WORK REQUIRED: Every line of the entries below from the one containing "Definition answer_poll (f" to the one containing "Definition Iter_next (this", both ends included, must be written out exactly. No other line belongs in the answer.

PROVIDED INFORMATION:

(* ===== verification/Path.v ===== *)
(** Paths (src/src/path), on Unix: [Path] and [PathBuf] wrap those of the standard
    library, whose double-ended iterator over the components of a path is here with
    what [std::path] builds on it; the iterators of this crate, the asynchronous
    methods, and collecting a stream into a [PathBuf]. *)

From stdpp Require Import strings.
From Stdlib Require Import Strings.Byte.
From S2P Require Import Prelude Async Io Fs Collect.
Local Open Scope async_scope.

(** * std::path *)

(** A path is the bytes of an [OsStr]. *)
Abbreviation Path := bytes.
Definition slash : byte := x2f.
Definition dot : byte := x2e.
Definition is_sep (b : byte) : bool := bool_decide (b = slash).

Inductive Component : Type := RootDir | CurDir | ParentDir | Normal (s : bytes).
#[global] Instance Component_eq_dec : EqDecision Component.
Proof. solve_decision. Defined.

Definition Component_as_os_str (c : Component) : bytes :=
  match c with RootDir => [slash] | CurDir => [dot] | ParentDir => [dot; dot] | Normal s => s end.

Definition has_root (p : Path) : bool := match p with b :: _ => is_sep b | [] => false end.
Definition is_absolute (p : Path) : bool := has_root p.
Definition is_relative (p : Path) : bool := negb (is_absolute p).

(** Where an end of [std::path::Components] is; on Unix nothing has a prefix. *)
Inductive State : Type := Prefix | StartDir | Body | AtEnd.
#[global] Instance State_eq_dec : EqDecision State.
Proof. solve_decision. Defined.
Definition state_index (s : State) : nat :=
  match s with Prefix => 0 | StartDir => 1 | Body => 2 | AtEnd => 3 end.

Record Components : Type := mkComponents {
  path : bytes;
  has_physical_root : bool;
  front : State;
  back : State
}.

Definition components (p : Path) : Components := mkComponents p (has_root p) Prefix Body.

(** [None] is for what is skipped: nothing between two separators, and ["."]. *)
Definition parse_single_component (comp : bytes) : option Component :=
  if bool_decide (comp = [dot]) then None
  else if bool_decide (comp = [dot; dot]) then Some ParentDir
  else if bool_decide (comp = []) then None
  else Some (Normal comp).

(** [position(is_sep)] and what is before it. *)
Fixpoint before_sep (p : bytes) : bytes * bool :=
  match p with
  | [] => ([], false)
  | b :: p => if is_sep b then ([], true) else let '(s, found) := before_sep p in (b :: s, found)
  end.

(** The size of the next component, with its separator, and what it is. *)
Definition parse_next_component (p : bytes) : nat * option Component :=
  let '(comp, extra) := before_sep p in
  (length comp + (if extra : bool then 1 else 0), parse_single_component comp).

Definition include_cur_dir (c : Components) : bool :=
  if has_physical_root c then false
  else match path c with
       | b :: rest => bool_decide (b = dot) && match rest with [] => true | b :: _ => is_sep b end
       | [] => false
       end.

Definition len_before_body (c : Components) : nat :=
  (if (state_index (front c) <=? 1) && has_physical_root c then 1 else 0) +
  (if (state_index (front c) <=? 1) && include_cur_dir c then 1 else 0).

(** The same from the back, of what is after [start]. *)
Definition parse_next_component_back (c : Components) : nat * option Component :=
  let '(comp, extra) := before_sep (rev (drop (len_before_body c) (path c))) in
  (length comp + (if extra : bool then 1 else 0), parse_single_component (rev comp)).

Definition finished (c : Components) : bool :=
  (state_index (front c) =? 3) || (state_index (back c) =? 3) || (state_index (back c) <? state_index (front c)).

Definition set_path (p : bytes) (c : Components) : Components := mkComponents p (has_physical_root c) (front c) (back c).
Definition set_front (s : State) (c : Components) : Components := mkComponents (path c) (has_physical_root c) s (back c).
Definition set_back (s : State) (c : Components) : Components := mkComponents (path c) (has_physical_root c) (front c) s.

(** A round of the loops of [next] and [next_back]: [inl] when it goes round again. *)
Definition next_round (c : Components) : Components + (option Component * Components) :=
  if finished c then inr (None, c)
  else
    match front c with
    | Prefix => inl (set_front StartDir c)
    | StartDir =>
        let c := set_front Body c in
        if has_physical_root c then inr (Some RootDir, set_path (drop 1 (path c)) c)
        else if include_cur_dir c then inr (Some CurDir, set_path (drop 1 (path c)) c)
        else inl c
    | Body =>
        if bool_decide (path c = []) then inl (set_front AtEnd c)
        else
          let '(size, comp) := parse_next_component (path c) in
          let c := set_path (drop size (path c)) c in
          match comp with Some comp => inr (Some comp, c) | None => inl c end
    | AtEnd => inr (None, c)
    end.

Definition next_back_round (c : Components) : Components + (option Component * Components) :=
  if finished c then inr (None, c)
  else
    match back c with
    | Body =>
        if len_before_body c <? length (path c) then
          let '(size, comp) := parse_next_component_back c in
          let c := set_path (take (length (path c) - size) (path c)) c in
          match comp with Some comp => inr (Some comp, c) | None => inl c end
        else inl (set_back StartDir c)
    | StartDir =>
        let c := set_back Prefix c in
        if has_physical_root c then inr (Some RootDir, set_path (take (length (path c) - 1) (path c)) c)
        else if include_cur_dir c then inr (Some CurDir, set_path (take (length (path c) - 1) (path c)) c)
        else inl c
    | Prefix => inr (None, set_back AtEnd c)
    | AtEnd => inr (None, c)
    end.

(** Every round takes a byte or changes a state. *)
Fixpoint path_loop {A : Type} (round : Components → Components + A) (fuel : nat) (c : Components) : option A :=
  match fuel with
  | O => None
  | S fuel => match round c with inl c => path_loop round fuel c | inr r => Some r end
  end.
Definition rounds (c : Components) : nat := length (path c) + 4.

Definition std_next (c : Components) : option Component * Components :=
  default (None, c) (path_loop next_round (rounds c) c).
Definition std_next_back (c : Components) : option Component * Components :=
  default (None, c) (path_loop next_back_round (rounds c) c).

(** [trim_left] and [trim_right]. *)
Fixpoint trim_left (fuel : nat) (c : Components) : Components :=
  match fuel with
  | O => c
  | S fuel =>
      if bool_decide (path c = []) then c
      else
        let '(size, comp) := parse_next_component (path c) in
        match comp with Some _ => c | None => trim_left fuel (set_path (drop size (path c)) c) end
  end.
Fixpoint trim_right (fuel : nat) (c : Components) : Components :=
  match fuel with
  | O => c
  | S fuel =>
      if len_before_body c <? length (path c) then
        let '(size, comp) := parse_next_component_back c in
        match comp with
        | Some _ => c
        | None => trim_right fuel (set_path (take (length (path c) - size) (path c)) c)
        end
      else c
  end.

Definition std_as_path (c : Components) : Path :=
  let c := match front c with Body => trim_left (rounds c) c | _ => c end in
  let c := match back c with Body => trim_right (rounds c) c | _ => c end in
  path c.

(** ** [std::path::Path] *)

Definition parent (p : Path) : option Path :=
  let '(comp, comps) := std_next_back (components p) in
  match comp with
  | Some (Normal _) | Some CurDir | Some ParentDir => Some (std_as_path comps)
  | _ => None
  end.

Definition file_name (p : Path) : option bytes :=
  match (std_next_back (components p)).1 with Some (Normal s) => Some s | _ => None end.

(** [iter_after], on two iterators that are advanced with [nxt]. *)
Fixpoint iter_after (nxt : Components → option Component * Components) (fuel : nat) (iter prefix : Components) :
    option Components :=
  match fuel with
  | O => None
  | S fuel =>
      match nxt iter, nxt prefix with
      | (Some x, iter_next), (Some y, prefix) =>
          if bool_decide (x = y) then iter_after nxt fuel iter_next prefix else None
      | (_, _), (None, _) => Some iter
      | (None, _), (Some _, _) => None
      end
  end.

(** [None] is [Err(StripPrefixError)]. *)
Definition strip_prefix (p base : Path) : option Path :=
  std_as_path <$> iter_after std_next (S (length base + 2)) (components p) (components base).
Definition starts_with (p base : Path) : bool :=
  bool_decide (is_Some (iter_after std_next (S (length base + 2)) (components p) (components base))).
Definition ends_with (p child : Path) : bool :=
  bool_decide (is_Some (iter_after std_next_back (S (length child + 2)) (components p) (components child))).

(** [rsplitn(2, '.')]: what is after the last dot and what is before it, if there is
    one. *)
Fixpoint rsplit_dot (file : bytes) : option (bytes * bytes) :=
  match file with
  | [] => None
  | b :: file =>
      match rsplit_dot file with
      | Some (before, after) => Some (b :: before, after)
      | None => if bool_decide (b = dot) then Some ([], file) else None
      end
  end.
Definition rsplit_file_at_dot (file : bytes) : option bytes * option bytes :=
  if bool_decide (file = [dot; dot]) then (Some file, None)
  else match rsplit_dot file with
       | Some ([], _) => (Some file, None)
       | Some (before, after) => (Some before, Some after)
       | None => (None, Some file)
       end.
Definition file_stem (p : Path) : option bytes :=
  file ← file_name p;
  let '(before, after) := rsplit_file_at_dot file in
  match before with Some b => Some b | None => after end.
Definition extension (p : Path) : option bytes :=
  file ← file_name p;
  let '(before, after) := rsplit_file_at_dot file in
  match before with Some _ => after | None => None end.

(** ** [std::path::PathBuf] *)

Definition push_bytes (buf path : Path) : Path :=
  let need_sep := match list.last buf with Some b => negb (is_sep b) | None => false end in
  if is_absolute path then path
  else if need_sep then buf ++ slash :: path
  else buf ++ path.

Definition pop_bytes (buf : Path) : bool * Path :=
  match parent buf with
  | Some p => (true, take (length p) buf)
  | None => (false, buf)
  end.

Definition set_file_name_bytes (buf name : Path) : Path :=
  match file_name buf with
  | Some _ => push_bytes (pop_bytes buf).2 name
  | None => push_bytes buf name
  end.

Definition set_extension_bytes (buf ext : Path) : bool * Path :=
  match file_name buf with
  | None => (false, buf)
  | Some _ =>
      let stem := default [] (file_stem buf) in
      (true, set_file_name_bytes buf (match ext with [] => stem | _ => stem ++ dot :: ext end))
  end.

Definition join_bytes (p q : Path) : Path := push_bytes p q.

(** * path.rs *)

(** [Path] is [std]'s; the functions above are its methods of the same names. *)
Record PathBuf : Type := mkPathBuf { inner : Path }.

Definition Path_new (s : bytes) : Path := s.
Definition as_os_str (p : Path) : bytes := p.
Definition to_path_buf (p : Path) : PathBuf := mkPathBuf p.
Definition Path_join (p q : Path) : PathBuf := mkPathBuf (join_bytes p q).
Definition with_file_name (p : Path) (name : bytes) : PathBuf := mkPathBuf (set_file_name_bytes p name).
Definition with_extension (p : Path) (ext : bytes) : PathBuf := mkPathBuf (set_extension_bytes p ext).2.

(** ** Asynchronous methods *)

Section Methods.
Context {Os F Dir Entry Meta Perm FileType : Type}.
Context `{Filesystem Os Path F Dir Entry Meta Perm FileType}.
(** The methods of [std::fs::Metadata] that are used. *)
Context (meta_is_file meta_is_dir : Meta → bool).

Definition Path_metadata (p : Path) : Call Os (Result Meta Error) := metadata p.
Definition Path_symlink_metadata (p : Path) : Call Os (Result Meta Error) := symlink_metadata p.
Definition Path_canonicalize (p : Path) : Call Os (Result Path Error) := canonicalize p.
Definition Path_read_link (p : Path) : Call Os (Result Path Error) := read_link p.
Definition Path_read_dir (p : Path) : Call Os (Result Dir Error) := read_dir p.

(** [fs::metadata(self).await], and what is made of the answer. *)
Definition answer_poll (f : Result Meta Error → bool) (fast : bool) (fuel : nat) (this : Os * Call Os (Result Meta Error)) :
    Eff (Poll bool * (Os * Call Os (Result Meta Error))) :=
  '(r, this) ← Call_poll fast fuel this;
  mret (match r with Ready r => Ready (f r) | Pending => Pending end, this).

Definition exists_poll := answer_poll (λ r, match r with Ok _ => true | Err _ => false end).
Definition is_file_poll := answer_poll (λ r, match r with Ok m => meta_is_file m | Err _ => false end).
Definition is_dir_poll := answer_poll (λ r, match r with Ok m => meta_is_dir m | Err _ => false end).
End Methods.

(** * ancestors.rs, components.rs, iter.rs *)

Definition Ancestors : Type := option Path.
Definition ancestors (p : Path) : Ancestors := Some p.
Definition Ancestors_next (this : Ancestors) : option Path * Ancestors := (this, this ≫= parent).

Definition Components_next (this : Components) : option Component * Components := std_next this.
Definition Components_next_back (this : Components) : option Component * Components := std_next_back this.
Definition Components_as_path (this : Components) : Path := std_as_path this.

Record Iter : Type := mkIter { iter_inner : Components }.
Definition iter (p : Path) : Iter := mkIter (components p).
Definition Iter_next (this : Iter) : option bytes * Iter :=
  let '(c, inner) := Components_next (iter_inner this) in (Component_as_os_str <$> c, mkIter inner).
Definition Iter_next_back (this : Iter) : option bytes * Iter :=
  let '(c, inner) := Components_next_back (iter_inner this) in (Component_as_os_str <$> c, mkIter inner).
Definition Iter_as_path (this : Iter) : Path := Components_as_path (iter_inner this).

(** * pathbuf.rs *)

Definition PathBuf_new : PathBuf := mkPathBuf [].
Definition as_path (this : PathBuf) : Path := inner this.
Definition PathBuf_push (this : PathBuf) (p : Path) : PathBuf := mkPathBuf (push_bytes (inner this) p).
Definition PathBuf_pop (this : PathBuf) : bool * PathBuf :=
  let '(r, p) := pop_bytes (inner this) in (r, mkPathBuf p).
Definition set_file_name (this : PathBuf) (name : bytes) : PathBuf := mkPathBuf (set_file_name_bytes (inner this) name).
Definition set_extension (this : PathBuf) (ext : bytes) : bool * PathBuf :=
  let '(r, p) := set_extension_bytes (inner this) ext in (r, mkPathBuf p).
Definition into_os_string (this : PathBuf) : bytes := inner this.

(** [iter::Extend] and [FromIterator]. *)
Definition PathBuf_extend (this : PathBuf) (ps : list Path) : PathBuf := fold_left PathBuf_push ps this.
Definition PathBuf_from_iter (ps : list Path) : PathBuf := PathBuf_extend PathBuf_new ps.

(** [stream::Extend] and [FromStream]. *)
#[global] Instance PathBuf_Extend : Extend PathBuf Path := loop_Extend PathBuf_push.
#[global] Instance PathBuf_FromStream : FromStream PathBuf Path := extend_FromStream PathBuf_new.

---

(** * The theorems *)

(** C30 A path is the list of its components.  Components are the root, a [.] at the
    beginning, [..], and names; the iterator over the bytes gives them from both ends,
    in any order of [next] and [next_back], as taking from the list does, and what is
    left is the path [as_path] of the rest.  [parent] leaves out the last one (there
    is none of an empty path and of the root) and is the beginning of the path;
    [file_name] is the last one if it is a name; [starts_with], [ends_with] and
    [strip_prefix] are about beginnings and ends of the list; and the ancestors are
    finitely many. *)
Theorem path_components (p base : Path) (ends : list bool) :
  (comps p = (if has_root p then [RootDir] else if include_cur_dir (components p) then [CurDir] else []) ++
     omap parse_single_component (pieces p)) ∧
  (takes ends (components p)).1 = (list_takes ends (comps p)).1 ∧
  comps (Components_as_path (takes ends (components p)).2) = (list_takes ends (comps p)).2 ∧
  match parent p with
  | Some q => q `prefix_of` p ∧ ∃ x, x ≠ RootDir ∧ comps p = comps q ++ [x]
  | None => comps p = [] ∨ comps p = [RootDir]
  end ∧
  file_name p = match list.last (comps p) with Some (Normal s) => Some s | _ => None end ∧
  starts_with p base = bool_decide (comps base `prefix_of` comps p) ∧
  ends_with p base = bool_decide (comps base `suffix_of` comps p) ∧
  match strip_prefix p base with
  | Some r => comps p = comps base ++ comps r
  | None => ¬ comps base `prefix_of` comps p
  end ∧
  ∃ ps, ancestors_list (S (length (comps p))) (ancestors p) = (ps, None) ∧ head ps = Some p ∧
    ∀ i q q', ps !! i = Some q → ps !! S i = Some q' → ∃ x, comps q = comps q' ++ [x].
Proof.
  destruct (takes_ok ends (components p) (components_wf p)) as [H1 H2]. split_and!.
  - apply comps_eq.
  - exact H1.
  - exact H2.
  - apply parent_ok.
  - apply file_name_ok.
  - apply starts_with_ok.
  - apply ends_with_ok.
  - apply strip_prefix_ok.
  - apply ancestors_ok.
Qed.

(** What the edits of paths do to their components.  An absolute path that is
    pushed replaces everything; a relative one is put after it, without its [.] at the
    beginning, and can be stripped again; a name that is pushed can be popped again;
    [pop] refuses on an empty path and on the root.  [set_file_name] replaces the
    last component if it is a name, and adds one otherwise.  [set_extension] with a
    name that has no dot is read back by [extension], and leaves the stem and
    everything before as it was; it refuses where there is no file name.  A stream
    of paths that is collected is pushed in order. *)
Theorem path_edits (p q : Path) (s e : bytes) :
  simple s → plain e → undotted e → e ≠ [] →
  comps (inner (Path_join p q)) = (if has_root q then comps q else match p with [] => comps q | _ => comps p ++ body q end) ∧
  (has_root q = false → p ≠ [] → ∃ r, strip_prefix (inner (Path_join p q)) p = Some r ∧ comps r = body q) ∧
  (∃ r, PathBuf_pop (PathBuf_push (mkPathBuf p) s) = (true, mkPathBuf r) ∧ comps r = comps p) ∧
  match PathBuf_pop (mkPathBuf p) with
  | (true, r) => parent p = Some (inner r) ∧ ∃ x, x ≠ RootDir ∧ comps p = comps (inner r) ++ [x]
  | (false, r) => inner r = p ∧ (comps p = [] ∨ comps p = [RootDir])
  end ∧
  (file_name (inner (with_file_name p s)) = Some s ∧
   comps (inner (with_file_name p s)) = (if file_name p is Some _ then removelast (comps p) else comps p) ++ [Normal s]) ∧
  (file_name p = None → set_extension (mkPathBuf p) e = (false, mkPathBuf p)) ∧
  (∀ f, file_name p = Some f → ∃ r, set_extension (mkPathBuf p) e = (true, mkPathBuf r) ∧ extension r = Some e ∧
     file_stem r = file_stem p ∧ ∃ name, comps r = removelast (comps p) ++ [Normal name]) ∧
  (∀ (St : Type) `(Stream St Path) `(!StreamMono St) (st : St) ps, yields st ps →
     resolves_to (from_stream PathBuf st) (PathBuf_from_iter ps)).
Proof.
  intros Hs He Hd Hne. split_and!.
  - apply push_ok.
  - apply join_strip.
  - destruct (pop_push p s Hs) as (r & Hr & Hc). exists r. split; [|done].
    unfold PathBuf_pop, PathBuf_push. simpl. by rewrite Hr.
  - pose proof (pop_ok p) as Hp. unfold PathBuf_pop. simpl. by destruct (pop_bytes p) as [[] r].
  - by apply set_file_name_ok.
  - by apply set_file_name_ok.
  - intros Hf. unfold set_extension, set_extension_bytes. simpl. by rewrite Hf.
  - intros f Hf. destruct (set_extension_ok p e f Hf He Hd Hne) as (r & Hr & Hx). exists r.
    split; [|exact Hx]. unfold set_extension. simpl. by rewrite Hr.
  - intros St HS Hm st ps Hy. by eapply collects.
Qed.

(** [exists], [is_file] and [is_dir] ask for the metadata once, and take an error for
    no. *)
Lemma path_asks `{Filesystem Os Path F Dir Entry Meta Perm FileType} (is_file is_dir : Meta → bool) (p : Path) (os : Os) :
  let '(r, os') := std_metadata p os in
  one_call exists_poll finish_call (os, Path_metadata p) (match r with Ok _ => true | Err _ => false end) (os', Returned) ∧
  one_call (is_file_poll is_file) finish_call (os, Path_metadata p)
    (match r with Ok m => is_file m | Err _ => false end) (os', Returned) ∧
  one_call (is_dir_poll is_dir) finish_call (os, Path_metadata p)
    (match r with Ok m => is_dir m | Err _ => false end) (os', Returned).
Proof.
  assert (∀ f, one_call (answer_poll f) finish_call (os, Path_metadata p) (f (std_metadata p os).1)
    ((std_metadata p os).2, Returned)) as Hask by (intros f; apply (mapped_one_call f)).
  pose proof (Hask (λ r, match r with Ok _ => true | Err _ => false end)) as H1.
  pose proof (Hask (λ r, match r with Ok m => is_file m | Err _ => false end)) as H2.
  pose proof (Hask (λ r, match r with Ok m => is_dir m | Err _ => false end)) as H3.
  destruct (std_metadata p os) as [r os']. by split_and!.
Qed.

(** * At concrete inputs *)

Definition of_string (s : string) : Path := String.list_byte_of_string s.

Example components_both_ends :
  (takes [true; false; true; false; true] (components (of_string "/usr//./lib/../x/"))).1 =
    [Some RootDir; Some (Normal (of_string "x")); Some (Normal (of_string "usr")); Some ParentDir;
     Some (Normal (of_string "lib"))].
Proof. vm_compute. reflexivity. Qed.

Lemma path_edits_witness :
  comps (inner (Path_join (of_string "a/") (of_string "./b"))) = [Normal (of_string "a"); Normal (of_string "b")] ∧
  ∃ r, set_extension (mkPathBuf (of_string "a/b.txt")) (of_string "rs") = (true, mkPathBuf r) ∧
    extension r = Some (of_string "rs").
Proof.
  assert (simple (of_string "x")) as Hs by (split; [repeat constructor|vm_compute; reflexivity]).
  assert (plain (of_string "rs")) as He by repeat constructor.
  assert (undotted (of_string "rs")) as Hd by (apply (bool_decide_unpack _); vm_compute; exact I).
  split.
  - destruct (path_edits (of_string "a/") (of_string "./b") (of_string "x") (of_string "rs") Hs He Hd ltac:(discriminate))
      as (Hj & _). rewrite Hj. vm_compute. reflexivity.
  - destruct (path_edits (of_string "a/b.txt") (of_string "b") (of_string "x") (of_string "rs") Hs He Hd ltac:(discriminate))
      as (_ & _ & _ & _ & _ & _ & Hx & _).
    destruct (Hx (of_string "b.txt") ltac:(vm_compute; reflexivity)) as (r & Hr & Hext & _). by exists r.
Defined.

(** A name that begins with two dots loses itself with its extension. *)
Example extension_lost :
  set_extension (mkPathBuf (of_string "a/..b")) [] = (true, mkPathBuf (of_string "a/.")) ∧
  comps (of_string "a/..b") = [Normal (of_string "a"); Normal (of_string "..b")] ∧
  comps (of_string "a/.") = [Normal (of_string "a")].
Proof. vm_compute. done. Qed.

WRITTEN ANSWER:
Definition answer_poll (f : Result Meta Error → bool) (fast : bool) (fuel : nat) (this : Os * Call Os (Result Meta Error)) :
    Eff (Poll bool * (Os * Call Os (Result Meta Error))) :=
  '(r, this) ← Call_poll fast fuel this;
  mret (match r with Ready r => Ready (f r) | Pending => Pending end, this).

Definition exists_poll := answer_poll (λ r, match r with Ok _ => true | Err _ => false end).
Definition is_file_poll := answer_poll (λ r, match r with Ok m => meta_is_file m | Err _ => false end).
Definition is_dir_poll := answer_poll (λ r, match r with Ok m => meta_is_dir m | Err _ => false end).
End Methods.

(** * ancestors.rs, components.rs, iter.rs *)

Definition Ancestors : Type := option Path.
Definition ancestors (p : Path) : Ancestors := Some p.
Definition Ancestors_next (this : Ancestors) : option Path * Ancestors := (this, this ≫= parent).

Definition Components_next (this : Components) : option Component * Components := std_next this.
Definition Components_next_back (this : Components) : option Component * Components := std_next_back this.
Definition Components_as_path (this : Components) : Path := std_as_path this.

Record Iter : Type := mkIter { iter_inner : Components }.
Definition iter (p : Path) : Iter := mkIter (components p).
Definition Iter_next (this : Iter) : option bytes * Iter :=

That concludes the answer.